Problem statement: Below is some data; print it all back exactly.

Collected data entries:

(* ===== verification/Float64.v ===== *)
(** * Float64: Go's float64

    IEEE 754 binary64 as the executable specification of the Standard Library
    ([SpecFloat] at precision 53, maximal exponent 1024): conversion from [int],
    division, subtraction, comparison, and truncation to [int].  The lemmas are
    the exact facts the scoring code relies on: small integers convert exactly
    and a converted number divided by itself is one. *)

From S2P Require Import Prelude GoStd.
From Stdlib Require Export SpecFloat.

Local Open Scope Z_scope.

Definition f64 : Type := spec_float.

Definition f64_of_int (n : Z) : f64 := binary_normalize 53 1024 n 0 false.
Definition f64_div (x y : f64) : f64 := SFdiv 53 1024 x y.
Definition f64_sub (x y : f64) : f64 := SFsub 53 1024 x y.
Definition f64_one : f64 := f64_of_int 1.
Definition f64_zero : f64 := S754_zero false.

#[export] Instance f64_eq_dec : EqDecision spec_float.
Proof. solve_decision. Defined.

(** The integer part of a finite number. *)
Definition f64_trunc (x : f64) : option Z :=
  match x with
  | S754_zero _ => Some 0
  | S754_finite s m e =>
      let n := if 0 <=? e then Z.shiftl (Z.pos m) e else Z.shiftr (Z.pos m) (- e) in
      Some (if s then - n else n)
  | _ => None
  end.

(** [int(x)]: truncation when the result fits; Go leaves the other cases, NaN and
    infinities included, to the architecture. *)
Class GoArch := { float_to_int_other : f64 -> Z }.

Definition f64_to_int `{GoArch} (x : f64) : Z :=
  match f64_trunc x with
  | Some n => if (min_int64 <=? n) && (n <=? max_int64) then n else float_to_int_other x
  | None => float_to_int_other x
  end.

(** amd64: the integer indefinite value. *)
#[export] Instance arch_amd64 : GoArch | 100 := {| float_to_int_other _ := min_int64 |}.

(** ** Lemmas *)

Lemma digits2_pos_shift m d : digits2_pos (Pos.iter xO m d) = (digits2_pos m + d)%positive.
Proof.
  induction d as [|d IH] using Pos.peano_ind; [simpl; lia|].
  rewrite Pos.iter_succ. simpl. rewrite IH. lia.
Qed.

Lemma digits2_pos_bound m k : (0 < k)%Z -> Z.pos m < 2 ^ k -> Z.pos (digits2_pos m) <= k.
Proof.
  revert k. induction m as [m IH|m IH|]; intros k Hk Hm; simpl; [| |lia].
  all: assert (1 < k) by (destruct (decide (k = 1)) as [->|]; lia).
  all: assert (2 ^ k = 2 * 2 ^ (k - 1)) as E by (rewrite <- Z.pow_succ_r by lia; f_equal; lia).
  all: specialize (IH (k - 1) ltac:(lia) ltac:(lia)); lia.
Qed.

(** A positive integer below 2^53 converts to a positive finite number. *)
Lemma f64_of_int_finite p :
  Z.pos p < 2 ^ 53 -> exists m e, f64_of_int (Z.pos p) = S754_finite false m e.
Proof.
  intros Hp. pose proof (digits2_pos_bound p 53 ltac:(lia) Hp) as Hd.
  unfold f64_of_int, binary_normalize, binary_round.
  assert (fexp 53 1024 (Z.pos (digits2_pos p) + 0) = Z.pos (digits2_pos p) - 53) as ->
    by (unfold fexp, emin; lia).
  unfold shl_align. destruct (Z.pos (digits2_pos p) - 53 - 0) as [|q|q] eqn:E; [|lia|].
  - assert (binary_round_aux 53 1024 false (Z.pos p) 0 loc_Exact = S754_finite false p 0) as Hr.
    { unfold binary_round_aux, shr_fexp. cbn [shr_record_of_loc Zdigits2].
      assert (fexp 53 1024 (Z.pos (digits2_pos p) + 0) - 0 = 0) as Hs by (unfold fexp, emin; lia).
      rewrite Hs. cbn [shr shr_m loc_of_shr_record round_nearest_even Zdigits2 shr_record_of_loc].
      rewrite Hs. reflexivity. }
    rewrite Hr. eauto.
  - replace (Z.pos (digits2_pos p) - 53) with (Z.neg q) by lia.
    set (m := Pos.iter xO p q). exists m, (Z.neg q).
    assert (Z.pos (digits2_pos m) = 53) as Hm by (unfold m; rewrite digits2_pos_shift; lia).
    unfold binary_round_aux, shr_fexp. cbn [shr_record_of_loc Zdigits2]. rewrite Hm.
    assert (fexp 53 1024 (53 + Z.neg q) - Z.neg q = 0) as Hs by (unfold fexp, emin; lia).
    rewrite Hs. cbn [shr shr_m loc_of_shr_record round_nearest_even Zdigits2 shr_record_of_loc].
    rewrite Hm, Hs. cbn [shr shr_m shr_record_of_loc].
    destruct (Z.leb_spec (Z.neg q) (1024 - 53)); [done|lia].
Qed.

(** A finite number divided by itself is one, exactly. *)
Lemma f64_div_self s m e : f64_div (S754_finite s m e) (S754_finite s m e) = f64_one.
Proof.
  unfold f64_div, SFdiv, SFdiv_core_binary.
  assert (Z.min (fexp 53 1024 (Zdigits2 (Z.pos m) + e - (Zdigits2 (Z.pos m) + e))) (e - e) = -53) as ->
    by (rewrite !Z.sub_diag; reflexivity).
  replace (e - e - -53) with 53 by lia. rewrite Z.shiftl_mul_pow2 by lia.
  assert (Z.div_eucl (Z.pos m * 2 ^ 53) (Z.pos m) = (2 ^ 53, 0)) as ->.
  { pose proof (Z.div_mul (2 ^ 53) (Z.pos m) ltac:(lia)) as Hq.
    pose proof (Z.mod_mul (2 ^ 53) (Z.pos m) ltac:(lia)) as Hr.
    rewrite Z.mul_comm in Hq, Hr. unfold Z.div, Z.modulo in Hq, Hr.
    destruct (Z.div_eucl (Z.pos m * 2 ^ 53) (Z.pos m)) as [q r]. by subst. }
  assert (new_location (Z.pos m) 0 = loc_Exact) as ->
    by (unfold new_location; by destruct (Z.even (Z.pos m))).
  rewrite xorb_nilpotent. reflexivity.
Qed.

Lemma f64_zero_div s m e : f64_div (S754_zero false) (S754_finite s m e) = S754_zero s.
Proof. by destruct s. Qed.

The answer:
(* ===== verification/Float64.v ===== *)
(** * Float64: Go's float64

    IEEE 754 binary64 as the executable specification of the Standard Library
    ([SpecFloat] at precision 53, maximal exponent 1024): conversion from [int],
    division, subtraction, comparison, and truncation to [int].  The lemmas are
    the exact facts the scoring code relies on: small integers convert exactly
    and a converted number divided by itself is one. *)

From S2P Require Import Prelude GoStd.
From Stdlib Require Export SpecFloat.

Local Open Scope Z_scope.

Definition f64 : Type := spec_float.

Definition f64_of_int (n : Z) : f64 := binary_normalize 53 1024 n 0 false.
Definition f64_div (x y : f64) : f64 := SFdiv 53 1024 x y.
Definition f64_sub (x y : f64) : f64 := SFsub 53 1024 x y.
Definition f64_one : f64 := f64_of_int 1.
Definition f64_zero : f64 := S754_zero false.

#[export] Instance f64_eq_dec : EqDecision spec_float.
Proof. solve_decision. Defined.

(** The integer part of a finite number. *)
Definition f64_trunc (x : f64) : option Z :=
  match x with
  | S754_zero _ => Some 0
  | S754_finite s m e =>
      let n := if 0 <=? e then Z.shiftl (Z.pos m) e else Z.shiftr (Z.pos m) (- e) in
      Some (if s then - n else n)
  | _ => None
  end.

(** [int(x)]: truncation when the result fits; Go leaves the other cases, NaN and
    infinities included, to the architecture. *)
Class GoArch := { float_to_int_other : f64 -> Z }.

Definition f64_to_int `{GoArch} (x : f64) : Z :=
  match f64_trunc x with
  | Some n => if (min_int64 <=? n) && (n <=? max_int64) then n else float_to_int_other x
  | None => float_to_int_other x
  end.

(** amd64: the integer indefinite value. *)
#[export] Instance arch_amd64 : GoArch | 100 := {| float_to_int_other _ := min_int64 |}.

(** ** Lemmas *)

Lemma digits2_pos_shift m d : digits2_pos (Pos.iter xO m d) = (digits2_pos m + d)%positive.
Proof.
  induction d as [|d IH] using Pos.peano_ind; [simpl; lia|].
  rewrite Pos.iter_succ. simpl. rewrite IH. lia.
Qed.

Lemma digits2_pos_bound m k : (0 < k)%Z -> Z.pos m < 2 ^ k -> Z.pos (digits2_pos m) <= k.
Proof.
  revert k. induction m as [m IH|m IH|]; intros k Hk Hm; simpl; [| |lia].
  all: assert (1 < k) by (destruct (decide (k = 1)) as [->|]; lia).
  all: assert (2 ^ k = 2 * 2 ^ (k - 1)) as E by (rewrite <- Z.pow_succ_r by lia; f_equal; lia).
  all: specialize (IH (k - 1) ltac:(lia) ltac:(lia)); lia.
Qed.

(** A positive integer below 2^53 converts to a positive finite number. *)
Lemma f64_of_int_finite p :
  Z.pos p < 2 ^ 53 -> exists m e, f64_of_int (Z.pos p) = S754_finite false m e.
Proof.
  intros Hp. pose proof (digits2_pos_bound p 53 ltac:(lia) Hp) as Hd.
  unfold f64_of_int, binary_normalize, binary_round.
  assert (fexp 53 1024 (Z.pos (digits2_pos p) + 0) = Z.pos (digits2_pos p) - 53) as ->
    by (unfold fexp, emin; lia).
  unfold shl_align. destruct (Z.pos (digits2_pos p) - 53 - 0) as [|q|q] eqn:E; [|lia|].
  - assert (binary_round_aux 53 1024 false (Z.pos p) 0 loc_Exact = S754_finite false p 0) as Hr.
    { unfold binary_round_aux, shr_fexp. cbn [shr_record_of_loc Zdigits2].
      assert (fexp 53 1024 (Z.pos (digits2_pos p) + 0) - 0 = 0) as Hs by (unfold fexp, emin; lia).
      rewrite Hs. cbn [shr shr_m loc_of_shr_record round_nearest_even Zdigits2 shr_record_of_loc].
      rewrite Hs. reflexivity. }
    rewrite Hr. eauto.
  - replace (Z.pos (digits2_pos p) - 53) with (Z.neg q) by lia.
    set (m := Pos.iter xO p q). exists m, (Z.neg q).
    assert (Z.pos (digits2_pos m) = 53) as Hm by (unfold m; rewrite digits2_pos_shift; lia).
    unfold binary_round_aux, shr_fexp. cbn [shr_record_of_loc Zdigits2]. rewrite Hm.
    assert (fexp 53 1024 (53 + Z.neg q) - Z.neg q = 0) as Hs by (unfold fexp, emin; lia).
    rewrite Hs. cbn [shr shr_m loc_of_shr_record round_nearest_even Zdigits2 shr_record_of_loc].
    rewrite Hm, Hs. cbn [shr shr_m shr_record_of_loc].
    destruct (Z.leb_spec (Z.neg q) (1024 - 53)); [done|lia].
Qed.

(** A finite number divided by itself is one, exactly. *)
Lemma f64_div_self s m e : f64_div (S754_finite s m e) (S754_finite s m e) = f64_one.
Proof.
  unfold f64_div, SFdiv, SFdiv_core_binary.
  assert (Z.min (fexp 53 1024 (Zdigits2 (Z.pos m) + e - (Zdigits2 (Z.pos m) + e))) (e - e) = -53) as ->
    by (rewrite !Z.sub_diag; reflexivity).
  replace (e - e - -53) with 53 by lia. rewrite Z.shiftl_mul_pow2 by lia.
  assert (Z.div_eucl (Z.pos m * 2 ^ 53) (Z.pos m) = (2 ^ 53, 0)) as ->.
  { pose proof (Z.div_mul (2 ^ 53) (Z.pos m) ltac:(lia)) as Hq.
    pose proof (Z.mod_mul (2 ^ 53) (Z.pos m) ltac:(lia)) as Hr.
    rewrite Z.mul_comm in Hq, Hr. unfold Z.div, Z.modulo in Hq, Hr.
    destruct (Z.div_eucl (Z.pos m * 2 ^ 53) (Z.pos m)) as [q r]. by subst. }
  assert (new_location (Z.pos m) 0 = loc_Exact) as ->
    by (unfold new_location; by destruct (Z.even (Z.pos m))).
  rewrite xorb_nilpotent. reflexivity.
Qed.

Lemma f64_zero_div s m e : f64_div (S754_zero false) (S754_finite s m e) = S754_zero s.
Proof. by destruct s. Qed.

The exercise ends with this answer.